### Try it
Entries follow. Give back exactly the lines starting at the one containing "Inductive server_action : Type" and ending at the one containing "Section Server.", and no other lines.
╭─ Record extracts
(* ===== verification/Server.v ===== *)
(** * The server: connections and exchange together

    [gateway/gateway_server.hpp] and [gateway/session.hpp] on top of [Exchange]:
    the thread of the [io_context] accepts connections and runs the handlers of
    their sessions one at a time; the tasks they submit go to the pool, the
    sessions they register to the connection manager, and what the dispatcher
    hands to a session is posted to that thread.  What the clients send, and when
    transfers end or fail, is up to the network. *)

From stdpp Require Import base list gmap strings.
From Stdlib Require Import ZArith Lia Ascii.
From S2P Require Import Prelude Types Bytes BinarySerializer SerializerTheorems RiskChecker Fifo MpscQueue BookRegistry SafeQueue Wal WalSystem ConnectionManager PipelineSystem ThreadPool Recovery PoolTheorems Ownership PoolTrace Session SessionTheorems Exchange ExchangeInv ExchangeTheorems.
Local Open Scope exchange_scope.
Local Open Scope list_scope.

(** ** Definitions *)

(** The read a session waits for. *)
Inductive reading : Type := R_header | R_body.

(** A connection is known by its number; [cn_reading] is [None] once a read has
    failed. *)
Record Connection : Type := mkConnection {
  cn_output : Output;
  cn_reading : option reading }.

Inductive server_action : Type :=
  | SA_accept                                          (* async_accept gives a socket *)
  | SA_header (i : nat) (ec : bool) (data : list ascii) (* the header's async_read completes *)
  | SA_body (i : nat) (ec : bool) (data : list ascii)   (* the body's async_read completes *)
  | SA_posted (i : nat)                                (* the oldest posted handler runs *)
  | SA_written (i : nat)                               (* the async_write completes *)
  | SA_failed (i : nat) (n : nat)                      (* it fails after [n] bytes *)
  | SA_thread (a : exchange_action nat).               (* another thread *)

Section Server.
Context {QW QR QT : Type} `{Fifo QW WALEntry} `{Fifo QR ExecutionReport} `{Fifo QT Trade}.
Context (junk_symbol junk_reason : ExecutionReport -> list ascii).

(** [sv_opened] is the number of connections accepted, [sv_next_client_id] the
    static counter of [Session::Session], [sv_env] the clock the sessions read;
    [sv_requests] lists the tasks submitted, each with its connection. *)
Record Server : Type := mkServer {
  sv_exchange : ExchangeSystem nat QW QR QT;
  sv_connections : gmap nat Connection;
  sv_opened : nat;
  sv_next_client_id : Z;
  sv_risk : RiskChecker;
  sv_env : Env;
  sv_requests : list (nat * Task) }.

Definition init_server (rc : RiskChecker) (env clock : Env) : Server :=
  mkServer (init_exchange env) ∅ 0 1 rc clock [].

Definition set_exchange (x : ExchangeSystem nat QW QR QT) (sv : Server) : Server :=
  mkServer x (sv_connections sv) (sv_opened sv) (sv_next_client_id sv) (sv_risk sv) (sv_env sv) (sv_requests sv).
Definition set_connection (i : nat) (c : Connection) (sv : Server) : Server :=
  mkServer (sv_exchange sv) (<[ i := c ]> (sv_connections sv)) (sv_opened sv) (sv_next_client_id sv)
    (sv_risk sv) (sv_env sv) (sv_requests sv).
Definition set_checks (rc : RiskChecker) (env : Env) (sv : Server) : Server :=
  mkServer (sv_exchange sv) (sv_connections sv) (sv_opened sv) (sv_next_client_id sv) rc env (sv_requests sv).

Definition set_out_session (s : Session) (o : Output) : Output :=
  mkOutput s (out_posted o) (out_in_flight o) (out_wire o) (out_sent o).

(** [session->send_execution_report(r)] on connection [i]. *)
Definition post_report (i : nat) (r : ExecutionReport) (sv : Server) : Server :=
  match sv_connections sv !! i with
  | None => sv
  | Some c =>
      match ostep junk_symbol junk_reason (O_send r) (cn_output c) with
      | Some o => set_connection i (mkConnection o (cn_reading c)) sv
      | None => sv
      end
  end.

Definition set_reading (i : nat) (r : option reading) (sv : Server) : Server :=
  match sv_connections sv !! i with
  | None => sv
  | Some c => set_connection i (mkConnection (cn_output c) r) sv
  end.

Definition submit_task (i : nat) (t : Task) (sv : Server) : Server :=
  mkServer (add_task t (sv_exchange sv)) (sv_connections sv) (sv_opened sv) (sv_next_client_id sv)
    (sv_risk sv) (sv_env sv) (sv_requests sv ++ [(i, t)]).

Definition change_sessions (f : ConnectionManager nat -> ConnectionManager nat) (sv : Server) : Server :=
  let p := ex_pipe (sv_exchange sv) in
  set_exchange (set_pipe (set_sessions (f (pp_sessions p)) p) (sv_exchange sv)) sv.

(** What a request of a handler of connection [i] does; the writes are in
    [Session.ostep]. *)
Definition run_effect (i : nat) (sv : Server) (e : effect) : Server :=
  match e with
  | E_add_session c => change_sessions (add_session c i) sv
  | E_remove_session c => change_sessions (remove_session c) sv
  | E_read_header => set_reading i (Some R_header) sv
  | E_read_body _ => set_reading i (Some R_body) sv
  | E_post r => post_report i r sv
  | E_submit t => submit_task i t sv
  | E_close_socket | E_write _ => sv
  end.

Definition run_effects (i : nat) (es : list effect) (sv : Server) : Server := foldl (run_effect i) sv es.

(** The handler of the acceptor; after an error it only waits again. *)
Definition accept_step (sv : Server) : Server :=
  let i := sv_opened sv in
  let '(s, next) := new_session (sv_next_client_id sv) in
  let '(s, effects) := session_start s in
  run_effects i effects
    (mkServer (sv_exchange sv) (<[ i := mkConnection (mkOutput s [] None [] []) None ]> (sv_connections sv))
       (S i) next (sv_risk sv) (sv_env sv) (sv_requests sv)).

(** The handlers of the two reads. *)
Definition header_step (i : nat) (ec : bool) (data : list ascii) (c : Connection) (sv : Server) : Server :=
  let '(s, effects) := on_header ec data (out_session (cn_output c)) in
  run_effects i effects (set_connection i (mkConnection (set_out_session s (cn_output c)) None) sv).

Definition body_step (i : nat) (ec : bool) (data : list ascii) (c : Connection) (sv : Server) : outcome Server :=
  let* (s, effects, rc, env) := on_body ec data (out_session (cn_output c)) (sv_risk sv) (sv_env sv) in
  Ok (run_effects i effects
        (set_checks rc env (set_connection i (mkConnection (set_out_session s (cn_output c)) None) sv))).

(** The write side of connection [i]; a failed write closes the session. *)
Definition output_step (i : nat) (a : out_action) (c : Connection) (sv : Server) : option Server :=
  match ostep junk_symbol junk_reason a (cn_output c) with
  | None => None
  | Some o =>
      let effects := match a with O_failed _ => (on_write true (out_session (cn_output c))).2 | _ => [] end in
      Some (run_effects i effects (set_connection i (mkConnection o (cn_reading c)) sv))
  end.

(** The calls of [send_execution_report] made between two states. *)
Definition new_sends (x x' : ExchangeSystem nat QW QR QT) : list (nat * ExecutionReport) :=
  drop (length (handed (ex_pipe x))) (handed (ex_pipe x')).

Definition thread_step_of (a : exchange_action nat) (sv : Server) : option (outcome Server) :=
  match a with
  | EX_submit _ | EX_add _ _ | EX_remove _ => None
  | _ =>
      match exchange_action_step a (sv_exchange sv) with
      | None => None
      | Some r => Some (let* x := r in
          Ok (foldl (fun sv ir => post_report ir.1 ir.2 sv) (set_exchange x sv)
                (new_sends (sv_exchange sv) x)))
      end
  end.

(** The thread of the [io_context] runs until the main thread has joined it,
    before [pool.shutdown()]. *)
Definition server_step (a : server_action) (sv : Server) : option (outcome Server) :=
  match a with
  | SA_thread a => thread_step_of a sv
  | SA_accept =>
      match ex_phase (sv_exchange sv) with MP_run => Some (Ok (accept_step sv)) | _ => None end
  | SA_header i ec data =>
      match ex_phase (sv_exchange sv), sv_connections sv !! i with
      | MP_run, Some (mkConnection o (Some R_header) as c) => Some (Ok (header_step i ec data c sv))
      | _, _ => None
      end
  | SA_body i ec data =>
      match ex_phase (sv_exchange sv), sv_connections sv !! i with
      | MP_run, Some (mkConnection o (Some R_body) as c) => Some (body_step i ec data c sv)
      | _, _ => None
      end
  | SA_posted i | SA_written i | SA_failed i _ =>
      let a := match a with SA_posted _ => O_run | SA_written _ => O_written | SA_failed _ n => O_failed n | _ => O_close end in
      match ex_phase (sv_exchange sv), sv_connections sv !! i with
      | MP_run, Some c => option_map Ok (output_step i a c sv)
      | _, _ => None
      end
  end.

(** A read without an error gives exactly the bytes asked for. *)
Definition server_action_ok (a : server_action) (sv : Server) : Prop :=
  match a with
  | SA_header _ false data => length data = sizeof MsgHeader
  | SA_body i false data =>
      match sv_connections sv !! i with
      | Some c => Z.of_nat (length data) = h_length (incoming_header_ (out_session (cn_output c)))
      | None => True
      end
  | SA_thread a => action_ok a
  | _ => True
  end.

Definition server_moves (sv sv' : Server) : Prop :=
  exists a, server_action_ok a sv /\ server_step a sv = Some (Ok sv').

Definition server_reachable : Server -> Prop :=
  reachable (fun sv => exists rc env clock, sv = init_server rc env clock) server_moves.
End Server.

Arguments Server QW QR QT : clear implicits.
╰─
╭─ Record extracts
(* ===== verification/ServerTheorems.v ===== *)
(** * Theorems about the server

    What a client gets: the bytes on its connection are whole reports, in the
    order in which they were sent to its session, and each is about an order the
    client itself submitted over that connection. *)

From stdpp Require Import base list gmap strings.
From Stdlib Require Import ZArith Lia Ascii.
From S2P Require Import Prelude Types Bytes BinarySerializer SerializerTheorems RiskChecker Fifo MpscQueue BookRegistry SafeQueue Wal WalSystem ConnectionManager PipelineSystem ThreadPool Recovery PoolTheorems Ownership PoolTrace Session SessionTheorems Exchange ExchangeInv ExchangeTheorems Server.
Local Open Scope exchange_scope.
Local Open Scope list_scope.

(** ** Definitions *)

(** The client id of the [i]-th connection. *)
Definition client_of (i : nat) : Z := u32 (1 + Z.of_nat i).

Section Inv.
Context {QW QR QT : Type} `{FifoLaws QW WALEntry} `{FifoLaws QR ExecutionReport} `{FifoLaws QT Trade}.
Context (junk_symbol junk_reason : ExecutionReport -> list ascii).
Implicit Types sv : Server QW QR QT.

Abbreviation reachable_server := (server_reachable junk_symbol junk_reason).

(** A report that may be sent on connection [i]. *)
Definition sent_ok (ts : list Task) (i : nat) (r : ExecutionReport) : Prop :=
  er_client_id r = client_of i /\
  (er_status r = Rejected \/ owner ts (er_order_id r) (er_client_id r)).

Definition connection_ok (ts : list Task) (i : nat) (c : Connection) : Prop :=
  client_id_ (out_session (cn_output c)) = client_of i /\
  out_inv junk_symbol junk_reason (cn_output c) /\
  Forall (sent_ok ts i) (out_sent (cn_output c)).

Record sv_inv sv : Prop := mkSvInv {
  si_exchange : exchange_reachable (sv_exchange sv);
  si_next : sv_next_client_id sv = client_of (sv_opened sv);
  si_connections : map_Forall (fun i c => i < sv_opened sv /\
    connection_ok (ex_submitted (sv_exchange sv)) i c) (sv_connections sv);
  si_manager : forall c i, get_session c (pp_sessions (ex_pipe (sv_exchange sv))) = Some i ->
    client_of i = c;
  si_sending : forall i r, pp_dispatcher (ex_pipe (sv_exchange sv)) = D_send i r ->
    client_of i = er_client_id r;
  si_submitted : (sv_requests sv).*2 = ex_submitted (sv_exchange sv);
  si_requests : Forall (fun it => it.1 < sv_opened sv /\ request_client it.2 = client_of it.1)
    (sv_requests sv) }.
╰─
### Task answer
Inductive server_action : Type :=
  | SA_accept                                          (* async_accept gives a socket *)
  | SA_header (i : nat) (ec : bool) (data : list ascii) (* the header's async_read completes *)
  | SA_body (i : nat) (ec : bool) (data : list ascii)   (* the body's async_read completes *)
  | SA_posted (i : nat)                                (* the oldest posted handler runs *)
  | SA_written (i : nat)                               (* the async_write completes *)
  | SA_failed (i : nat) (n : nat)                      (* it fails after [n] bytes *)
  | SA_thread (a : exchange_action nat).               (* another thread *)

Section Server.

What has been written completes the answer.